Sometimes things are truly difficult, and he recognizes that hardship. In the early days of widowhood, when I was struggling to make it to work every day and deal with three kids every night, he reminded me that what I was doing was really hard. When the kids were missing their father, and I cried about it, he reminded me that of course that was hard.

But when he did the fifth load of laundry because Tommy kept vomiting? Not hard. When he helped a sick man on the airplane because he’s a doctor, and that’s what doctors do? Not hard. When he left for home during the pandemic but made four dozen cookies as his parting gift? Not hard. And missing Thanksgiving? Sad. But for him? Not hard.

I’m not saying it’s not difficult to miss Thanksgiving. But a long life, filled with some real hardship, has made my dad reflect in a way that I can’t always do. It’s made him grateful for the life he gets to live, while not ignoring the real pain of others.

When I was a child and up all night with the stomach flu, my dad would say, “this will pass,” and hand me a wet washcloth. He wasn’t dismissive, but he never babied me. When I lost Shawn, my dad would say, “this is hard,” and sit with me while I cried. He had compassion for how I felt. But he never pitied me.
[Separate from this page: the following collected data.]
(* ===== verification/BearerReference.v ===== *)
(** * A reference backend for bearer sessions

    Stores whose state is the abstract machine's, updated in one step per call,
    and a bearer session manager over them. *)
From S2P Require Import Prelude GoText Base64 Sha256 Token RefreshToken.
From S2P Require Import AccessToken.

(** * A reference JWT library

    The simplest token format that keeps the laws of [AccessToken.JWTLaws]: the
    fields of a token, encoded and joined, followed by the public key that signed
    it. It shows that the laws can be met and runs the concrete examples. *)

(** ** Lists of strings as one string *)
Fixpoint join_fields (l : list string) : string :=
  match l with
  | [] => EmptyString
  | [x] => EncodeToString URLAlphabet x
  | x :: l' => EncodeToString URLAlphabet x +:+ String "$" (join_fields l')
  end.

Fixpoint decode_fields (l : list string) : option (list string) :=
  match l with
  | [] => Some []
  | x :: l' =>
      match DecodeString URLAlphabet x, decode_fields l' with
      | Some y, Some ys => Some (y :: ys)
      | _, _ => None
      end
  end.

Definition split_fields (s : string) : option (list string) := decode_fields (Split s "$").

Lemma split_join_fields l : l <> [] -> split_fields (join_fields l) = Some l.
Proof.
  intros Hl. unfold split_fields. induction l as [|x [|y l] IH]; [done| |].
  - simpl. rewrite Split_last by apply EncodeToString_no_dollar. simpl.
    by rewrite DecodeString_EncodeToString.
  - change (join_fields (x :: y :: l))
      with (EncodeToString URLAlphabet x +:+ String "$" (join_fields (y :: l))).
    rewrite Split_cons by apply EncodeToString_no_dollar. cbn [decode_fields].
    by rewrite DecodeString_EncodeToString, IH.
Qed.

(** ** Dates as strings *)
Fixpoint bits_of_pos (p : positive) : string :=
  match p with
  | xH => EmptyString
  | xO p' => String "0" (bits_of_pos p')
  | xI p' => String "1" (bits_of_pos p')
  end.

Fixpoint pos_of_bits (s : string) : positive :=
  match s with
  | EmptyString => xH
  | String a s' => if Ascii.eqb a "1" then xI (pos_of_bits s') else xO (pos_of_bits s')
  end.

Definition date_field (d : option time) : string :=
  match d with Some t => String "d" (bits_of_pos (Z.to_pos t)) | None => EmptyString end.
Definition field_date (s : string) : option time :=
  match s with String _ s' => Some (Zpos (pos_of_bits s')) | EmptyString => None end.

Lemma pos_of_bits_of_pos p : pos_of_bits (bits_of_pos p) = p.
Proof. induction p; simpl; congruence. Qed.

Lemma field_date_field d : exact_date d -> field_date (date_field d) = d.
Proof.
  destruct d as [t|]; [|done]. intros Hd. destruct (Hd t eq_refl) as [_ [Hu _]].
  simpl. rewrite pos_of_bits_of_pos, Z2Pos.id; [done|].
  unfold Unix, unixEpochSeconds, Second in Hu.
  pose proof (Z.div_mod t 1000000000 ltac:(lia)). pose proof (Z.mod_pos_bound t 1000000000 ltac:(lia)). lia.
Qed.

(** ** The library *)
#[export] Instance claims_accepted_dec o at_ c : Decision (claims_accepted o at_ c).
Proof.
  unfold claims_accepted. destruct (ExpiresAt c), (NotBefore c), (IssuedAt c); apply _.
Defined.

Definition reference_sign (tok : ParsedToken) (c : Claims) (privateKey : string) : option string :=
  match Header_kid tok, Audience c with
  | Some kid, [aud] =>
      if String.eqb (Method tok) SigningMethodEdDSA
      then Some (join_fields [kid; SessionID c; Issuer c; Subject c; aud; ID c; date_field (ExpiresAt c);
                              date_field (NotBefore c); date_field (IssuedAt c); Public privateKey])
      else None
  | _, _ => None
  end.

Definition reference_parse (raw : string) : option (ParsedToken * Claims) :=
  match split_fields raw with
  | Some [kid; sid; iss; sub; aud; id; exp; nbf; iat; _] =>
      Some (mkParsed SigningMethodEdDSA (Some kid),
            mkClaims sid iss sub [aud] (field_date exp) (field_date nbf) (field_date iat) id)
  | _ => None
  end.

Definition reference_verifies (raw key : string) : bool :=
  match split_fields raw with
  | Some [_; _; _; _; _; _; _; _; _; signer] => String.eqb signer key
  | _ => false
  end.

#[export] Instance reference_jwt : JWT := {|
  NewNumericDate t := Truncate t Second;
  SignedString := reference_sign;
  ParseWithClaims raw keyfunc o at_ :=
    match reference_parse raw with
    | None => Err (New "jwt.ErrTokenMalformed")
    | Some (tok, c) =>
        match keyfunc tok with
        | Err e => Err e
        | Ok key =>
            if bool_decide (Method tok ∈ WithValidMethods o) && reference_verifies raw key &&
               bool_decide (claims_accepted o at_ c)
            then Ok (c, true) else Err (New "jwt.ErrTokenInvalidClaims")
        end
    end;
  ParseUnverified := reference_parse;
  SignatureVerifies := reference_verifies;
|}.

#[export] Instance reference_jwt_laws : JWTLaws id.
Proof.
  split.
  - intros t Ht. simpl. unfold Truncate. rewrite Ht. simpl. lia.
  - intros raw keyfunc o at_ c. simpl. destruct (reference_parse raw) as [[tok c']|]; [|split; [done|]].
    2: { by intros (? & ? & ? & _). }
    destruct (keyfunc tok) as [key|e] eqn:Hk; [|split; [done|]].
    2: { intros (? & ? & [= <- <-] & _ & ? & _). congruence. }
    destruct (_ && _) eqn:Hc; split.
    + intros [= <-]. go_bool. eauto 10.
    + intros (? & ? & [= <- <-] & _). done.
    + done.
    + intros (? & key' & [= <- <-] & ? & ? & Hs & ?). assert (key' = key) as -> by congruence.
      rewrite Hs, !bool_decide_eq_true_2 in Hc by done. done.
  - intros kid c privateKey raw (_ & (aud & Ha & _) & He & Hn & Hi) _ (seed & Hlen & -> & Hp).
    unfold SignedString, ParseUnverified, SignatureVerifies, reference_jwt.
    unfold reference_sign, reference_parse, reference_verifies. cbn [Header_kid Method]. rewrite Ha.
    rewrite String.eqb_refl. intros Hraw. apply Some_inj in Hraw. subst raw.
    rewrite !split_join_fields by done. rewrite !field_date_field by done.
    split; [|apply String.eqb_refl]. destruct c; simpl in *. by subst.
Qed.

(** * The backend *)
From S2P Require Import RefreshToken BearerSession BearerSpec.

Definition bearer_Find (h : Hash) (s : bearer_state) : result RefreshRecord * bearer_state :=
  (match tokens s !! h with Some r => Ok r | None => Err ErrNotFound end, s).

Definition bearer_Rotate (h : Hash) (replacement : RefreshRecord) (at_ : time) (s : bearer_state) :
    result unit * bearer_state :=
  match tokens s !! h with
  | None => (Err ErrNotFound, s)
  | Some r =>
      if negb (ActiveAt r at_) then (Err ErrReuseDetected, revoke_session (SessionID r) at_ s) else
      if bool_decide (is_Some (tokens s !! TokenHash replacement)) then (Err ErrConflict, s)
      else (Ok tt, rotate_tokens h r replacement at_ s)
  end.

Definition bearer_CreateToken (r : RefreshRecord) (s : bearer_state) : result unit * bearer_state :=
  if bool_decide (is_Some (tokens s !! TokenHash r)) then (Err ErrConflict, s)
  else (Ok tt, mkBearer (sessions s) (<[TokenHash r := r]> (tokens s))).

Definition ref_refresh_store : RefreshToken.Store bearer_state :=
  {| store_Create r := lift_ext (bearer_CreateToken r);
     store_FindByTokenHash h := lift_ext (bearer_Find h);
     store_Rotate h r at_ := lift_ext (bearer_Rotate h r at_);
     store_RevokeSession id at_ := lift_ext (fun s => (Ok tt, revoke_session id at_ s)) |}.

Definition bearer_Resolve (id : string) (s : bearer_state) : result AccessToken.Session * bearer_state :=
  (match sessions s !! id with
   | Some a => if bool_decide (as_RevokedAt a = None) then Ok (session_of a)
               else Err AccessToken.ErrInactiveSession
   | None => Err AccessToken.ErrInactiveSession
   end, s).

Definition bearer_Create (a : AccessSession) (r : RefreshRecord) (s : bearer_state) :
    result unit * bearer_state :=
  if bool_decide (is_Some (sessions s !! as_ID a)) || bool_decide (is_Some (tokens s !! TokenHash r))
  then (Err ErrConflict, s)
  else (Ok tt, mkBearer (<[as_ID a := a]> (sessions s)) (<[TokenHash r := r]> (tokens s))).

Definition bearer_List (subject : string) (s : bearer_state) : list AccessSession :=
  List.filter (fun a => String.eqb (as_SubjectID a) subject) (map_to_list (sessions s)).*2.

Definition ref_access_store : AccessSessionStore bearer_state :=
  {| access_ResolveSession id := lift_ext (bearer_Resolve id);
     access_CreateSession a r := lift_ext (bearer_Create a r);
     access_ListBySubject subject := lift_ext (fun s => (Ok (bearer_List subject s), s));
     access_Revoke id at_ := lift_ext (fun s => (Ok tt, revoke_session id at_ s));
     access_RevokeAll subject at_ := lift_ext (fun s => (Ok tt, revoke_subject subject at_ s)) |}.

Definition bearer_keyed (s : bearer_state) : Prop :=
  map_Forall (fun id a => as_ID a = id) (sessions s).

Lemma bearer_keyed_revoke ids at_ s : bearer_keyed s -> bearer_keyed (revoke_where ids at_ s).
Proof.
  intros Hk id a. rewrite lookup_sessions_revoke. destruct (sessions s !! id) as [b|] eqn:Hb; [|done].
  intros [= <-]. rewrite <- (Hk id b Hb). by destruct (ids b).
Qed.

#[export] Instance ref_refresh_contract : RefreshContract ref_refresh_store bearer_keyed id.
Proof.
  split; intros; unfold Datatypes.id in *; simpl in *; wp_go.
  - unfold bearer_Find. destruct (tokens (ext w) !! h) eqn:?; (split_and!; [done..|]); by intros ? [= <-].
  - unfold bearer_Rotate. destruct (tokens (ext w) !! h) as [r|] eqn:Hr; [|done].
    destruct (ActiveAt r at_) eqn:Ha; simpl.
    + case_bool_decide as Hd; [done|]. apply eq_None_not_Some in Hd. simpl. split; [exact H|]. eauto.
    + split; [by apply bearer_keyed_revoke|]. split; [done|]. eauto.
  - split; [by apply bearer_keyed_revoke|done].
Qed.

#[export] Instance ref_access_contract : AccessContract ref_access_store bearer_keyed id.
Proof.
  split; intros; unfold Datatypes.id in *; simpl in *; try wp_go.
  - exact (H id a H0).
  - unfold bearer_Resolve. destruct (sessions (ext w) !! id) as [a|] eqn:Ha; [|done].
    case_bool_decide; [|done]. split_and!; [done..|]. intros ? [= <-]. eauto.
  - unfold bearer_Create. destruct (_ || _) eqn:Hd; [done|]. go_bool. simpl.
    rewrite eq_None_not_Some, (eq_None_not_Some (tokens _ !! _)).
    split_and!; [by apply map_Forall_insert_2|done..].
  - split_and!; [done..|]. intros ? [= <-] a. unfold bearer_List.
    rewrite list_elem_of_In, filter_In, <- list_elem_of_In, String.eqb_eq, list_elem_of_fmap. split.
    + intros [([i b] & -> & Hin) <-]. apply elem_of_map_to_list in Hin. simpl. by rewrite (H i b Hin).
    + intros [Ha <-]. split; [|done]. exists (as_ID a, a). by rewrite elem_of_map_to_list.
  - split; [by apply bearer_keyed_revoke|done].
Qed.

(** ** A run: alice signs in with bearer tokens *)
Definition demo_seed : string := string_of_list (repeat "k"%char 32).

Definition demo_config : BearerSessionConfig :=
  mkBearerConfig "https://auth.example.com" "api" Minute Hour "key-1" (demo_seed +:+ demo_seed) ∅ 0%Z.

Definition demo_verifier : AccessToken.Verifier bearer_state :=
  AccessToken.mkVerifier bearer_state "https://auth.example.com" "api" {["key-1" := demo_seed]} 0%Z
    demo_clock (access_ResolveSession ref_access_store).

Definition demo_bearer : bearerSessionManager bearer_state :=
  mkBearerManager bearer_state ref_access_store
    (AccessToken.mkIssuer "https://auth.example.com" "api" Minute "key-1" (demo_seed +:+ demo_seed)
       demo_clock)
    demo_verifier (mkManager bearer_state ref_refresh_store Hour demo_clock) Hour demo_clock.

Example demo_bearer_configured :
  newBearerSessionManager (Some ref_access_store) (Some ref_refresh_store) demo_config = Ok demo_bearer.
Proof. reflexivity. Qed.

#[export] Instance demo_bearer_backend : BearerBackend demo_bearer bearer_keyed id.
Proof.
  split; [apply _|apply _|done|]. intros i. simpl.
  unfold demo_clock, demo_epoch, Second. lia.
Defined.

Definition bearer_start : World bearer_state := demo_world (mkBearer ∅ ∅).
Definition bearer_login : result bearerSessionIssued * World bearer_state :=
  BearerSession.Create demo_bearer "alice" bearer_start.
Definition demo_refresh : string :=
  match fst bearer_login with Ok i => RefreshToken_ i | Err _ => EmptyString end.
Definition demo_access : string :=
  match fst bearer_login with Ok i => AccessToken_ i | Err _ => EmptyString end.
Definition bearer_after : World bearer_state := snd bearer_login.

Lemma bearer_start_ok : bearer_keyed (ext bearer_start) /\ bearer_inv Hour (id (ext bearer_start)).
Proof. split; [intros ? ? [=]|by split]. Defined.

Lemma bearer_after_ok : bearer_keyed (ext bearer_after) /\ bearer_inv Hour (id (ext bearer_after)).
Proof.
  destruct bearer_start_ok as [Hk Hi].
  pose proof (wp_bearer_Create demo_bearer bearer_keyed id "alice" bearer_start Hk) as Hwp.
  unfold wp in Hwp. destruct Hwp as [Hk' Hres]. split; [exact Hk'|].
  fold bearer_login in Hres. unfold bearer_after. destruct (fst bearer_login) as [i|e].
  - destruct Hres as (a & r & ? & ? & -> & _ & _ & ? & ? & _ & ? & ? & _).
    by apply bearer_inv_create.
  - by rewrite Hres.
Defined.

#[export] Instance ref_refresh_answers : RefreshAnswers ref_refresh_store bearer_keyed id.
Proof.
  split; intros; unfold Datatypes.id in *; simpl in *.
  - unfold bearer_Find. by rewrite H0.
  - unfold bearer_Rotate, lift_ext. rewrite H0, H1. eexists. done.
Qed.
He knows that it might actually be hard for some people to miss the holidays with family, because everyone has a different situation. But he also knows that for him, this time right now is not actually hard because there are so many other good things he still has in his life. Me and my sister, his four grandkids, the Clark family and golf.

“It’s just different,” he said to me on the phone that day, talking about his life. “But it’s not hard for me right now.”

“Plus,” he said, “I’ve got food. I have heat. I have our family. So really, what can I complain about?”

Image Credit: Stefanie Harrington Photography.


  • carol

    It’s so funny, I’ve been thinking about Thanksgiving and feeling sorry for myself because like so many, we can’t be with our whole family because of a death, or because of COVID. Then I thought to myself, I have things in the midst of the nightmare that is 2020 to be thankful for.

    My FIL passed in April from complications of cancer; because of COVID, we couldn’t go to the hospital to see him but his Dr’s were able to get him out of the hospital and home with hospice so we could be there with him in his final hours which was an honor and privilege that so many people were denied because of the pandemic.

    I know of at least 3 other friends who lost a Father or Father in Law as well, it’s different for sure but it makes us change our perspective. Gratitude is the attitude. I wish you and your well.

    • M Brimley

      Gratitude is so important AND what you – and many others – have gone through is SO HARD. I think we can hold both things at the same time. I’ll be thinking of you and your family, knowing that we all wish we could be hugging each other and celebrating in person…but also knowing that those days will return.